Kadir gecesinin gizlenmesi, insan için aslında bir rahmettir. Çünkü insan geneli itibariyle sevap işlemekten çok, günaha daha meyyaldir. Kadir gecesi kesin olarak bilinir olsaydı, günahlara karşı cüretkâr bir zaaf taşıyan insanı, Kadir gecesine olan güveni sayesinde tereddütsüz daha çok günah işlemeye sevk edebilirdi. Hıristiyanların haftalık endülüjans(günah çıkarma) işlemi gibi, Kadir gecesi yıllık günah çıkarma gecesine dönüşürdü. “Nasıl olsa bin aydan daha hayırlı bir zaman kazanacağım” düşüncesiyle insanlar, Kadir gecesinin belirli oluşuna bel ağlayarak günah işlemeye cesaret bulabileceklerdi. Kesin olarak bilinmediği halde kendi aralarında bazı tahminlere dayanarak bir gece tesbit edip ona bel bağlayanların sayısı az değildir. Ayrıca Kadir gecesi kesin olarak belli olsaydı, binlerce kat sevap kazandırdığı gibi, o gecede işlenen günah da binlerce kat ağır olacaktı. Böyle bir gecede işlenen günah da korkunç bir yekûn oluşturur. Bununla ilgili bir örnek, konunun daha iyi anlaşılmasını sağlayacaktır:
Peygamber (ASV), bir gün Hz. Ali ile birlikte Mescid'e girdi ve uygunsuz ve derin bir uykuya dalan bir adam gördü. Bunun üzerine, Hz. Ali’ye, "onu uyandır, abdest alsın" buyurdu. Hz. Ali de, onu uyandırdı. Hz. Ali sonra da merakla Peygamber (ASV)’a sordu: "Ey Allah'ın Resulü, sen, hayırlar konusunda hep öndesin. O halde sen niçin uyandırmadın da benim uyandırmamı istedin?" Bunun üzerine Peygamber (ASV) şöyle buyurdu:
"Çünkü onun sana, "Kalkmıyorum!" demesi, küfür olmaz.

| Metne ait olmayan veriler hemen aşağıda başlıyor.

(** A write to the data port. *)
Definition data_step (v : Z) (p : Pic) : Pic :=
  match phase p with
  | Ready => mkPic v (isr p) (icw2 p) (icw3 p) (icw4 p) Ready
  | WantIcw2 => mkPic (imr p) (isr p) v (icw3 p) (icw4 p) WantIcw3
  | WantIcw3 => mkPic (imr p) (isr p) (icw2 p) v (icw4 p) WantIcw4
  | WantIcw4 => mkPic (imr p) (isr p) (icw2 p) (icw3 p) v Ready
  end.

(** A non-specific end of interrupt: the highest-priority interrupt in service,
    the one with the lowest number, is finished. *)
Definition clear_first (bits : Z) : Z :=
  match list_find (λ i, Z.testbit bits i) (seqZ 0 8) with
  | Some (_, i) => Z.clearbit bits i
  | None => bits
  end.

Definition eoi_step (p : Pic) : Pic :=
  mkPic (imr p) (clear_first (isr p)) (icw2 p) (icw3 p) (icw4 p) (phase p).

Inductive which : Type := Master | Slave.

#[export] Instance which_eq_dec : EqDecision which.
Proof. solve_decision. Defined.

Definition cmd_port (s : which) : Z := match s with Master => 0x20 | Slave => 0xA0 end.
Definition data_port (s : which) : Z := match s with Master => 0x21 | Slave => 0xA1 end.

(** The local APIC: the spurious-interrupt register, and the vectors in service
    with the one of the highest priority first. *)
Record Lapic : Type := mkLapic {
  siv : Z;
  in_service : list Z;
}.

Class Controllers (D : Type) : Type := {
  pic : which → D → Pic;
  lapic_base : Z;
  lapic : D → Lapic;
}.

Class ControllersLaws (D : Type) `{Bus D, Controllers D} : Prop := {
  pic_icw1 s h : ∃ i, pic s (port_out 8 (cmd_port s) 0x11 h) =
    mkPic 0 i (icw2 (pic s h)) (icw3 (pic s h)) (icw4 (pic s h)) WantIcw2;
  pic_eoi s h : pic s (port_out 8 (cmd_port s) 0x20 h) = eoi_step (pic s h);
  pic_data s v h : pic s (port_out 8 (data_port s) v h) = data_step v (pic s h);
  (** Other ports leave a PIC alone. *)
  pic_other s p v h : p ≠ cmd_port s → p ≠ data_port s → pic s (port_out 8 p v h) = pic s h;
  pic_mask s h : (port_in 8 (data_port s) h).1 = imr (pic s h);
  pic_in s s' h : pic s (port_in 8 (data_port s') h).2 = pic s h;
  pic_keyboard s h : pic s (port_in 8 0x60 h).2 = pic s h;
  (** The local APIC is reached through memory. *)
  lapic_range : 0 ≤ lapic_base ∧ lapic_base + 0x1000 < 2 ^ 64;
  lapic_siv_fits h : fits 32 (siv (lapic h));
  lapic_out p v h : lapic (port_out 8 p v h) = lapic h;
  lapic_in p h : lapic (port_in 8 p h).2 = lapic h;
  lapic_read_siv h : (mem_in 32 (lapic_base + 0xF0) h).1 = siv (lapic h);
  lapic_read h : lapic (mem_in 32 (lapic_base + 0xF0) h).2 = lapic h;
  lapic_write_siv v h : fits 32 v →
    lapic (mem_out 32 (lapic_base + 0xF0) v h) = mkLapic v (in_service (lapic h));
  lapic_eoi h : lapic (mem_out 32 (lapic_base + 0xB0) 0 h) =
    mkLapic (siv (lapic h)) (tail (in_service (lapic h)));
  pic_lapic_read s h : pic s (mem_in 32 (lapic_base + 0xF0) h).2 = pic s h;
  pic_lapic_write s o v h : pic s (mem_out 32 (lapic_base + o) v h) = pic s h;
}.

(** ** Driving the controllers *)

(** The controllers' state, as the drivers see it. *)
Definition at_state {D} `{Controllers D} (m s : Pic) (l : Lapic) (h : D) : Prop :=
  pic Master h = m ∧ pic Slave h = s ∧ lapic h = l.

Definition pic_started (i : Z) (p : Pic) : Pic :=
  mkPic 0 i (icw2 p) (icw3 p) (icw4 p) WantIcw2.

Section driving.
Context {D : Type} `{ControllersLaws D}.
Implicit Types (h : D) (m s : Pic) (l : Lapic).

Lemma wp_master_data m s l v (Q : unit → D → Prop) h : at_state m s l h →
  (∀ h', at_state (data_step v m) s l h' → Q tt h') → wp (write_to_port 8 0x21 v) Q h.
Proof.
  intros (Em & Es & El) HQ. apply wp_write_to_port, HQ. split_and!.
  - by rewrite (pic_data Master), Em.
  - by rewrite pic_other.
  - by rewrite lapic_out.
Qed.

Lemma wp_slave_data m s l v (Q : unit → D → Prop) h : at_state m s l h →
  (∀ h', at_state m (data_step v s) l h' → Q tt h') → wp (write_to_port 8 0xA1 v) Q h.
Proof.
  intros (Em & Es & El) HQ. apply wp_write_to_port, HQ. split_and!.
  - by rewrite pic_other.
  - by rewrite (pic_data Slave), Es.
  - by rewrite lapic_out.
Qed.

Lemma wp_master_start m s l (Q : unit → D → Prop) h : at_state m s l h →
  (∀ i h', at_state (pic_started i m) s l h' → Q tt h') → wp (write_to_port 8 0x20 0x11) Q h.
Proof.
  intros (Em & Es & El) HQ. destruct (pic_icw1 Master h) as [i Ei].
  apply wp_write_to_port, (HQ i). split_and!.
  - rewrite <-Em. exact Ei.
  - by rewrite pic_other.
  - by rewrite lapic_out.
Qed.

Lemma wp_slave_start m s l (Q : unit → D → Prop) h : at_state m s l h →
  (∀ i h', at_state m (pic_started i s) l h' → Q tt h') → wp (write_to_port 8 0xA0 0x11) Q h.
Proof.
  intros (Em & Es & El) HQ. destruct (pic_icw1 Slave h) as [i Ei].
  apply wp_write_to_port, (HQ i). split_and!.
  - by rewrite pic_other.
  - rewrite <-Es. exact Ei.
  - by rewrite lapic_out.
Qed.

Lemma wp_master_eoi m s l (Q : unit → D → Prop) h : at_state m s l h →
  (∀ h', at_state (eoi_step m) s l h' → Q tt h') → wp (write_to_port 8 0x20 0x20) Q h.
Proof.
  intros (Em & Es & El) HQ. apply wp_write_to_port, HQ. split_and!.
  - by rewrite (pic_eoi Master), Em.
  - by rewrite pic_other.
  - by rewrite lapic_out.
Qed.

Lemma wp_slave_eoi m s l (Q : unit → D → Prop) h : at_state m s l h →
  (∀ h', at_state m (eoi_step s) l h' → Q tt h') → wp (write_to_port 8 0xA0 0x20) Q h.
Proof.
  intros (Em & Es & El) HQ. apply wp_write_to_port, HQ. split_and!.
  - by rewrite pic_other.
  - by rewrite (pic_eoi Slave), Es.
  - by rewrite lapic_out.
Qed.

Lemma wp_wait m s l (Q : unit → D → Prop) h : at_state m s l h →
  (∀ h', at_state m s l h' → Q tt h') → wp wait Q h.
Proof.
  intros (Em & Es & El) HQ. apply wp_write_to_port, HQ.
  unfold at_state. by rewrite !pic_other, lapic_out.
Qed.

Lemma wp_read_mask w m s l (Q : Z → D → Prop) h : at_state m s l h →
  (∀ h', at_state m s l h' → Q (imr (match w with Master => m | Slave => s end)) h') →
  wp (read_from_port 8 (data_port w)) Q h.
Proof.
  intros (Em & Es & El) HQ. apply wp_read_from_port. rewrite pic_mask.
  replace (imr (pic w h)) with (imr (match w with Master => m | Slave => s end))
    by (destruct w; congruence).
  apply HQ. unfold at_state. by rewrite !pic_in, lapic_in.
Qed.

Lemma wp_lapic_eoi m s l (Q : unit → D → Prop) h : at_state m s l h →
  (∀ h', at_state m s (mkLapic (siv l) (tail (in_service l))) h' → Q tt h') →
  wp (write_apic_reg lapic_base 0xB0 0) Q h.
Proof.
  intros (Em & Es & El) HQ. unfold write_apic_reg. apply wp_bind. pose proof lapic_range.
  eapply wp_lift; [apply checked_ok; unfold fits; lia|]. apply wp_write_volatile, HQ.
  unfold at_state. by rewrite !pic_lapic_write, lapic_eoi, El.
Qed.
End driving.

(** Step through a sequence of accesses to the PICs. *)
Ltac pic_step :=
  match goal with
  | Hst : at_state _ _ _ ?h |- wp (_ ≫= _) _ ?h => apply wp_bind
  | Hst : at_state _ _ _ ?h |- wp (write_to_port 8 0x21 _) _ ?h => apply (wp_master_data _ _ _ _ _ _ Hst)
  | Hst : at_state _ _ _ ?h |- wp (write_to_port 8 0xA1 _) _ ?h => apply (wp_slave_data _ _ _ _ _ _ Hst)
  | Hst : at_state _ _ _ ?h |- wp (write_to_port 8 0x20 0x11) _ ?h =>
      let i := fresh "i" in apply (wp_master_start _ _ _ _ _ Hst); intros i
  | Hst : at_state _ _ _ ?h |- wp (write_to_port 8 0xA0 0x11) _ ?h =>
      let i := fresh "i" in apply (wp_slave_start _ _ _ _ _ Hst); intros i
  | Hst : at_state _ _ _ ?h |- wp (write_to_port 8 0x20 0x20) _ ?h => apply (wp_master_eoi _ _ _ _ _ Hst)
  | Hst : at_state _ _ _ ?h |- wp (write_to_port 8 0xA0 0x20) _ ?h => apply (wp_slave_eoi _ _ _ _ _ Hst)
  | Hst : at_state _ _ _ ?h |- wp wait _ ?h => apply (wp_wait _ _ _ _ _ Hst)
  | Hst : at_state _ _ _ ?h |- wp (read_from_port 8 0x21) _ ?h =>
      apply (wp_read_mask Master _ _ _ _ _ Hst)
  | Hst : at_state _ _ _ ?h |- wp (read_from_port 8 0xA1) _ ?h =>
      apply (wp_read_mask Slave _ _ _ _ _ Hst)
  | Hst : at_state _ _ _ ?h |- ∀ h', at_state _ _ _ h' → _ =>
      let h1 := fresh "h" in let Hst' := fresh "Hst" in intros h1 Hst'; clear Hst; simpl in Hst'
  end.

(** ** End of interrupt *)

(** Lines of the master in service: [n] has the highest priority among them. *)
Definition highest (bits n : Z) : Prop :=
  0 ≤ n < 8 ∧ Z.testbit bits n = true ∧ ∀ j, 0 ≤ j < n → Z.testbit bits j = false.

Lemma clear_first_highest bits n : highest bits n → clear_first bits = Z.clearbit bits n.
Proof.
  intros (Hn & Hb & Hlow). unfold clear_first.
  assert (list_find (λ i, Z.testbit bits i) (seqZ 0 8) = Some (Z.to_nat n, n)) as ->; [|done].
  apply list_find_Some. split_and!.
  - apply lookup_seqZ. lia.
  - by rewrite Hb.
  - intros j y [-> Hy]%lookup_seqZ Hlt. rewrite Hlow by lia. by intros [].
Qed.

(** The interrupt of [vector] is the one being served. *)
Definition serving {D} `{Controllers D} (c : InterruptController) (vector : Z) (h : D) : Prop :=
  match c with
  | Pics pic1_offset _ => highest (isr (pic Master h)) (vector - pic1_offset)
  | Apic _ => ∃ rest, in_service (lapic h) = vector :: rest
  end.

(** From [h] to [h'], the service of [vector] ended, and nothing else changed in
    the controllers. *)
Definition finished {D} `{Controllers D} (c : InterruptController) (vector : Z) (h h' : D) : Prop :=
  match c with
  | Pics pic1_offset _ =>
      (∀ j, 0 ≤ j → Z.testbit (isr (pic Master h')) j =
        Z.testbit (isr (pic Master h)) j && negb (j =? vector - pic1_offset)) ∧
      imr (pic Master h') = imr (pic Master h) ∧ pic Slave h' = pic Slave h ∧ lapic h' = lapic h
  | Apic _ =>
      in_service (lapic h) = vector :: in_service (lapic h') ∧ siv (lapic h') = siv (lapic h) ∧
      ∀ s, pic s h' = pic s h
  end.

(** The two controllers the kernel uses. *)
Definition kernel_controller {D} `{Controllers D} (c : InterruptController) : Prop :=
  c = PICS ∨ c = Apic lapic_base.

Section acknowledging.
Context {D : Type} `{ControllersLaws D}.
Implicit Types (h : D) (c : InterruptController).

Ama Allah Resulüne “Kalkmıyorum!” demesi küfür olur. İşte bu sebeple, diretmesi ve itiraz etmesi halinde, onun suçunu gizli tutasın diye böyle yaptım" buyurdu. (F.Razî, Tefsir-i Kebir,Kadr Suresi tefsiri) Şimdi, Peygamber (ASV)'ın rahmeti bu derece olduğuna göre, Yüce Allah’ın rahmetinin büyüklüğünü düşünün. Demek Kadir gecesinin saklı tutulması, dehşetli günahı kazandırmasın diye ilahi rahmetten dolayıdır. “Zararı defetmek, menfaati celp etmekten her zaman evladır” kuralı dinin önemli bir kanunudur.
Kadir gecesinin âlem-i İslam için hayırlar getirmesini Allah’tan dilerim.